Stored dataset items
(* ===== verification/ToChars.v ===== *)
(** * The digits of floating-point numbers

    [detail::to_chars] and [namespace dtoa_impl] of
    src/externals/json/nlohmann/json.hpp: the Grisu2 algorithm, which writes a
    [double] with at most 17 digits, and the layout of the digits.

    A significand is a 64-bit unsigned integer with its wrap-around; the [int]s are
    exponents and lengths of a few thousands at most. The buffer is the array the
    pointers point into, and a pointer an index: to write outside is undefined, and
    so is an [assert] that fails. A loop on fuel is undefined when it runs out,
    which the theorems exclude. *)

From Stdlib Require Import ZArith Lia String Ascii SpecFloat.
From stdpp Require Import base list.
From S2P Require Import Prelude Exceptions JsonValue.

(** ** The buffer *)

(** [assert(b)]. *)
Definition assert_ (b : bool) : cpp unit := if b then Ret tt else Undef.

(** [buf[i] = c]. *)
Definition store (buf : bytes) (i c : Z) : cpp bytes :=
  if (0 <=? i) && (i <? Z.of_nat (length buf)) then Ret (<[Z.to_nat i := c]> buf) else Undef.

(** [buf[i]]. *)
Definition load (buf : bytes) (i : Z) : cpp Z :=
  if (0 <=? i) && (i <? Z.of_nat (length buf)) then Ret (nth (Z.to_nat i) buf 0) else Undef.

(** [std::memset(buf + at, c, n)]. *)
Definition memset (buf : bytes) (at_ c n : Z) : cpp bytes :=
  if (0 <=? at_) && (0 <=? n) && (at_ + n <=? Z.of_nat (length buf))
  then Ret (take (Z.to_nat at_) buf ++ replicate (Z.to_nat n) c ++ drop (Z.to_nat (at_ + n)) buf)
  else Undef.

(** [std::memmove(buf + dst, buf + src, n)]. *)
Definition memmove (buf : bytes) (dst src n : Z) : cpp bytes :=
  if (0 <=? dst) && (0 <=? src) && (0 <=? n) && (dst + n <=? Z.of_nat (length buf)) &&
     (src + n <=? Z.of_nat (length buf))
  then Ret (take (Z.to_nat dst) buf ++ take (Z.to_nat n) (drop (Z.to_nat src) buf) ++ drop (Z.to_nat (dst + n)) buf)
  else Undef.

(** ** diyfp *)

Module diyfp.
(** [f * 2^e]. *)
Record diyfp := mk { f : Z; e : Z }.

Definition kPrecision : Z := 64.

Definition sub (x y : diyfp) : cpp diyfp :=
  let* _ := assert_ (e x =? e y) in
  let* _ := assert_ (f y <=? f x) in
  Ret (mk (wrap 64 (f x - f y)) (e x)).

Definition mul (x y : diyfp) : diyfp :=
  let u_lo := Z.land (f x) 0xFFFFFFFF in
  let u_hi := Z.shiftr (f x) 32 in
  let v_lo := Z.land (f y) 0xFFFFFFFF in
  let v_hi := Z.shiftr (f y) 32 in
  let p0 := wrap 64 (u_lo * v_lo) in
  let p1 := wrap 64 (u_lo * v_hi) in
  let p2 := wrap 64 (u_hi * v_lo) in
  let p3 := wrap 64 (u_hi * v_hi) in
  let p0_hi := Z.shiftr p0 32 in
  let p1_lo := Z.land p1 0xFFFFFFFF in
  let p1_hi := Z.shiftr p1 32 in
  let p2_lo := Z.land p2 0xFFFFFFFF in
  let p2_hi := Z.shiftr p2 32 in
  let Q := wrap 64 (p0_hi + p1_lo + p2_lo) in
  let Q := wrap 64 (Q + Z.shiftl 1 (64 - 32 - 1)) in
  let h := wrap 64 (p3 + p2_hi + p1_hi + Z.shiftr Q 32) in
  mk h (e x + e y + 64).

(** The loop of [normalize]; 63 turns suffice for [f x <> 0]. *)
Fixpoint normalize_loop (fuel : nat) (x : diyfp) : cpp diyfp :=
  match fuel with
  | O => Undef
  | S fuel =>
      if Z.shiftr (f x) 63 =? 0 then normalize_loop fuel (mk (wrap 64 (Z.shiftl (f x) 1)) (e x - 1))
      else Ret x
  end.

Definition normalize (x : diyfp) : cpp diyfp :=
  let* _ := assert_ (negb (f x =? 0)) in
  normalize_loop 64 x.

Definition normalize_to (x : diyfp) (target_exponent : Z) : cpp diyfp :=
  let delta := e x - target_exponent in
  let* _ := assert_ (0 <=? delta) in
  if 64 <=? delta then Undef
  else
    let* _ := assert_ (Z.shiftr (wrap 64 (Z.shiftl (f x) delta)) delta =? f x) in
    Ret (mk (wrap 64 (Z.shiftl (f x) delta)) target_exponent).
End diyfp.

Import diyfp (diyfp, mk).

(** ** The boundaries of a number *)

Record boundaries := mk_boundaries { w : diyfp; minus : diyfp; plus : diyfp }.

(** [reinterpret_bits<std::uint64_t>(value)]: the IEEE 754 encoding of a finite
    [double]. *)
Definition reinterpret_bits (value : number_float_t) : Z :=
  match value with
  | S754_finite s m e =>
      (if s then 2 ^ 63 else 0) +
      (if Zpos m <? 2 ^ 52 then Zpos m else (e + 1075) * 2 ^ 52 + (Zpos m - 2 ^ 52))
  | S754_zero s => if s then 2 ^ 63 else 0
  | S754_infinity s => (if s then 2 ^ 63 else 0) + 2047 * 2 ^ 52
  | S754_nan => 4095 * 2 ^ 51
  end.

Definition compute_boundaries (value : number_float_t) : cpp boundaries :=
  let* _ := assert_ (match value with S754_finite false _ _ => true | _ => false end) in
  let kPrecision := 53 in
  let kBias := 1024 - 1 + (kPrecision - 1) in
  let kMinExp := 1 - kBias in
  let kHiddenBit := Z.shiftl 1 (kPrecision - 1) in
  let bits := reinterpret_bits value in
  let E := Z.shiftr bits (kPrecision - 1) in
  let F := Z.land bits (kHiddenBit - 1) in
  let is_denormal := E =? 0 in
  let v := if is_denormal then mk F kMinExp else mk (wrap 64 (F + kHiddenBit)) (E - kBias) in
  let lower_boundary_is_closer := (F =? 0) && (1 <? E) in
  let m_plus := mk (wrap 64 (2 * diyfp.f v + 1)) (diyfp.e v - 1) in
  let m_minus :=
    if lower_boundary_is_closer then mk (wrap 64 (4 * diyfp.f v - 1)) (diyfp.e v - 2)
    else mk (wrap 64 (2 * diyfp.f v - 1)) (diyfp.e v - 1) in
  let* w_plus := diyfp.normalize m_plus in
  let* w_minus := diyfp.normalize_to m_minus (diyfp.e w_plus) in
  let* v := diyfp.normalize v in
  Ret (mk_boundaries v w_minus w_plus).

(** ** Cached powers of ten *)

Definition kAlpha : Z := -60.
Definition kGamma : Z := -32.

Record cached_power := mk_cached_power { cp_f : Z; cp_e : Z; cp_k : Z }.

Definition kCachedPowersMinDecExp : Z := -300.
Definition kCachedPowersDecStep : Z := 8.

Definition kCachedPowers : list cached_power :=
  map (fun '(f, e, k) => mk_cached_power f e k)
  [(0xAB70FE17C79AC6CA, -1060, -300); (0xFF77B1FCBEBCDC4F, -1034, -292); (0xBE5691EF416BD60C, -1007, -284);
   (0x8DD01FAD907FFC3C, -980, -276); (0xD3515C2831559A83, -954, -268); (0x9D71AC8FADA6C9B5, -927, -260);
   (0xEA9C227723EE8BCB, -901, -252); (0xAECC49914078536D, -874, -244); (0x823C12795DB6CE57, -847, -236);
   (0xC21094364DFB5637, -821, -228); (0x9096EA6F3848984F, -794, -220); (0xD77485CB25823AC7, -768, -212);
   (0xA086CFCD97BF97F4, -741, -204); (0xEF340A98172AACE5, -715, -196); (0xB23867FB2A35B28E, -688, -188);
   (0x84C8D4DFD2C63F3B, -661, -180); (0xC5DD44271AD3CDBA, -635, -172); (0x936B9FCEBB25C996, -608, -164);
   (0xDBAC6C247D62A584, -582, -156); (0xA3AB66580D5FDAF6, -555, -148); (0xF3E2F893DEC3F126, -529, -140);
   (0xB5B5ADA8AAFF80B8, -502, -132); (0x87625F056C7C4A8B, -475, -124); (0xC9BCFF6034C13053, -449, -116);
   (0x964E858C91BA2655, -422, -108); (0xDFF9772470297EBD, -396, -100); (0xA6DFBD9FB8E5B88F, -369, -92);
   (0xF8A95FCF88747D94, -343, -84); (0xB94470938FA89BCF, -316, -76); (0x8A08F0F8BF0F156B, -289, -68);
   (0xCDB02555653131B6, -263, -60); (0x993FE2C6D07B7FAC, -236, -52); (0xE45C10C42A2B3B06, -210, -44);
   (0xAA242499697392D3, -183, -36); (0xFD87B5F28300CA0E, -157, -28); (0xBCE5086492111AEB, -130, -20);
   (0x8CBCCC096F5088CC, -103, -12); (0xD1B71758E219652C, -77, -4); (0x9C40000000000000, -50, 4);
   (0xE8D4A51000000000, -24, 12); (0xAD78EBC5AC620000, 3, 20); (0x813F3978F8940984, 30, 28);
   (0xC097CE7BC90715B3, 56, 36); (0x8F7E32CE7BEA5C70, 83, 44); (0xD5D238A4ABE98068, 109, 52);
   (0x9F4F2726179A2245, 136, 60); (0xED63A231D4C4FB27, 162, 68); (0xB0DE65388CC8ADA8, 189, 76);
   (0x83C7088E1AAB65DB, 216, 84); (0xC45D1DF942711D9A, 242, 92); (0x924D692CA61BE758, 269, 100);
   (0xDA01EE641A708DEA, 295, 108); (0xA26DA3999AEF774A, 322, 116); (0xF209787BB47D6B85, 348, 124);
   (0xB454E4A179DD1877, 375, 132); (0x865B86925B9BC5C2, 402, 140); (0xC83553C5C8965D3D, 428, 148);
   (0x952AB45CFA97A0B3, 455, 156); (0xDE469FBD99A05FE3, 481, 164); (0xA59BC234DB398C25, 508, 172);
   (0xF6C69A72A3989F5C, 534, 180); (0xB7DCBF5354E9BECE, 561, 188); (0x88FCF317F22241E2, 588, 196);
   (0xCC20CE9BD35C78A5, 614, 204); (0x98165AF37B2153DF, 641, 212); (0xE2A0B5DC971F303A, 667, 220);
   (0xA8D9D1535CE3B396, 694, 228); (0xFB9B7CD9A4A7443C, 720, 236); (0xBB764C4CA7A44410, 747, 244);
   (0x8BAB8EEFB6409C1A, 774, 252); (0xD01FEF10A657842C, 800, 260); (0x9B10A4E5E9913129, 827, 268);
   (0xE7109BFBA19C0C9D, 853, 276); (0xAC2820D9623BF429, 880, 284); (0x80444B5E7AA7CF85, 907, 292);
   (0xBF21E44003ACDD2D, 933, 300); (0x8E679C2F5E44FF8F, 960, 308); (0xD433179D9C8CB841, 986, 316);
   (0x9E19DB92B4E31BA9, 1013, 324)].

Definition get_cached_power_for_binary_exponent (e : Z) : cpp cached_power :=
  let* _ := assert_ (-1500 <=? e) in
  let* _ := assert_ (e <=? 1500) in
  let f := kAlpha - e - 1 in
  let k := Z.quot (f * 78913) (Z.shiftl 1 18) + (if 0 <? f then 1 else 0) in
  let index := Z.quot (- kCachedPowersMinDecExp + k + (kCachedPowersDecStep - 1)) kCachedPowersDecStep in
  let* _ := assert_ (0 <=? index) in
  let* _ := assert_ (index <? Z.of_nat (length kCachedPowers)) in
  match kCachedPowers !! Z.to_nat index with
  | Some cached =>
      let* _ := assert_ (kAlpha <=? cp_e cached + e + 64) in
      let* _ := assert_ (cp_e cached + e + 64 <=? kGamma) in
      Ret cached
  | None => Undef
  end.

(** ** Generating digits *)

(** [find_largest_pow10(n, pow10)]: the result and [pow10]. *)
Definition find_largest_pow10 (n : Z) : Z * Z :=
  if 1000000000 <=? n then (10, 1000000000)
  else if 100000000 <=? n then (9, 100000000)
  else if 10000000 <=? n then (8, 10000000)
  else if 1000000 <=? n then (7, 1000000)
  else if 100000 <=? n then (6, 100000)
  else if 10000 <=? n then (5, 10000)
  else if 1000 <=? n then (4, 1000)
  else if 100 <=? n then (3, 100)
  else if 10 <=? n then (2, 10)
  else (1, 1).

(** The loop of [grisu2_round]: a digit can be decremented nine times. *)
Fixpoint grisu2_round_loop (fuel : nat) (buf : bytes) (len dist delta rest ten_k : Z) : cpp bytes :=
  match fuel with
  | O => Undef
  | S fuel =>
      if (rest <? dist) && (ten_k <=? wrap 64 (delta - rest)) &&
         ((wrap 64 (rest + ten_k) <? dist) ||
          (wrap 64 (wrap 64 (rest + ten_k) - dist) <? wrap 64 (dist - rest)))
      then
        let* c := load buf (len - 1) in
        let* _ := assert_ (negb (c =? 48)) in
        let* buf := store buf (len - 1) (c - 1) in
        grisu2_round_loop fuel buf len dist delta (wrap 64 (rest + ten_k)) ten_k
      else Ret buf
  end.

WORK INSTRUCTIONS: The line above containing "Definition kCachedPowersMinDecExp : Z", the line containing "(0xC097CE7BC90715B3, 56, 36);", and every line between them are to be transcribed exactly; no other line is wanted.

REPLY:
Definition kCachedPowersMinDecExp : Z := -300.
Definition kCachedPowersDecStep : Z := 8.

Definition kCachedPowers : list cached_power :=
  map (fun '(f, e, k) => mk_cached_power f e k)
  [(0xAB70FE17C79AC6CA, -1060, -300); (0xFF77B1FCBEBCDC4F, -1034, -292); (0xBE5691EF416BD60C, -1007, -284);
   (0x8DD01FAD907FFC3C, -980, -276); (0xD3515C2831559A83, -954, -268); (0x9D71AC8FADA6C9B5, -927, -260);
   (0xEA9C227723EE8BCB, -901, -252); (0xAECC49914078536D, -874, -244); (0x823C12795DB6CE57, -847, -236);
   (0xC21094364DFB5637, -821, -228); (0x9096EA6F3848984F, -794, -220); (0xD77485CB25823AC7, -768, -212);
   (0xA086CFCD97BF97F4, -741, -204); (0xEF340A98172AACE5, -715, -196); (0xB23867FB2A35B28E, -688, -188);
   (0x84C8D4DFD2C63F3B, -661, -180); (0xC5DD44271AD3CDBA, -635, -172); (0x936B9FCEBB25C996, -608, -164);
   (0xDBAC6C247D62A584, -582, -156); (0xA3AB66580D5FDAF6, -555, -148); (0xF3E2F893DEC3F126, -529, -140);
   (0xB5B5ADA8AAFF80B8, -502, -132); (0x87625F056C7C4A8B, -475, -124); (0xC9BCFF6034C13053, -449, -116);
   (0x964E858C91BA2655, -422, -108); (0xDFF9772470297EBD, -396, -100); (0xA6DFBD9FB8E5B88F, -369, -92);
   (0xF8A95FCF88747D94, -343, -84); (0xB94470938FA89BCF, -316, -76); (0x8A08F0F8BF0F156B, -289, -68);
   (0xCDB02555653131B6, -263, -60); (0x993FE2C6D07B7FAC, -236, -52); (0xE45C10C42A2B3B06, -210, -44);
   (0xAA242499697392D3, -183, -36); (0xFD87B5F28300CA0E, -157, -28); (0xBCE5086492111AEB, -130, -20);
   (0x8CBCCC096F5088CC, -103, -12); (0xD1B71758E219652C, -77, -4); (0x9C40000000000000, -50, 4);
   (0xE8D4A51000000000, -24, 12); (0xAD78EBC5AC620000, 3, 20); (0x813F3978F8940984, 30, 28);
   (0xC097CE7BC90715B3, 56, 36); (0x8F7E32CE7BEA5C70, 83, 44); (0xD5D238A4ABE98068, 109, 52);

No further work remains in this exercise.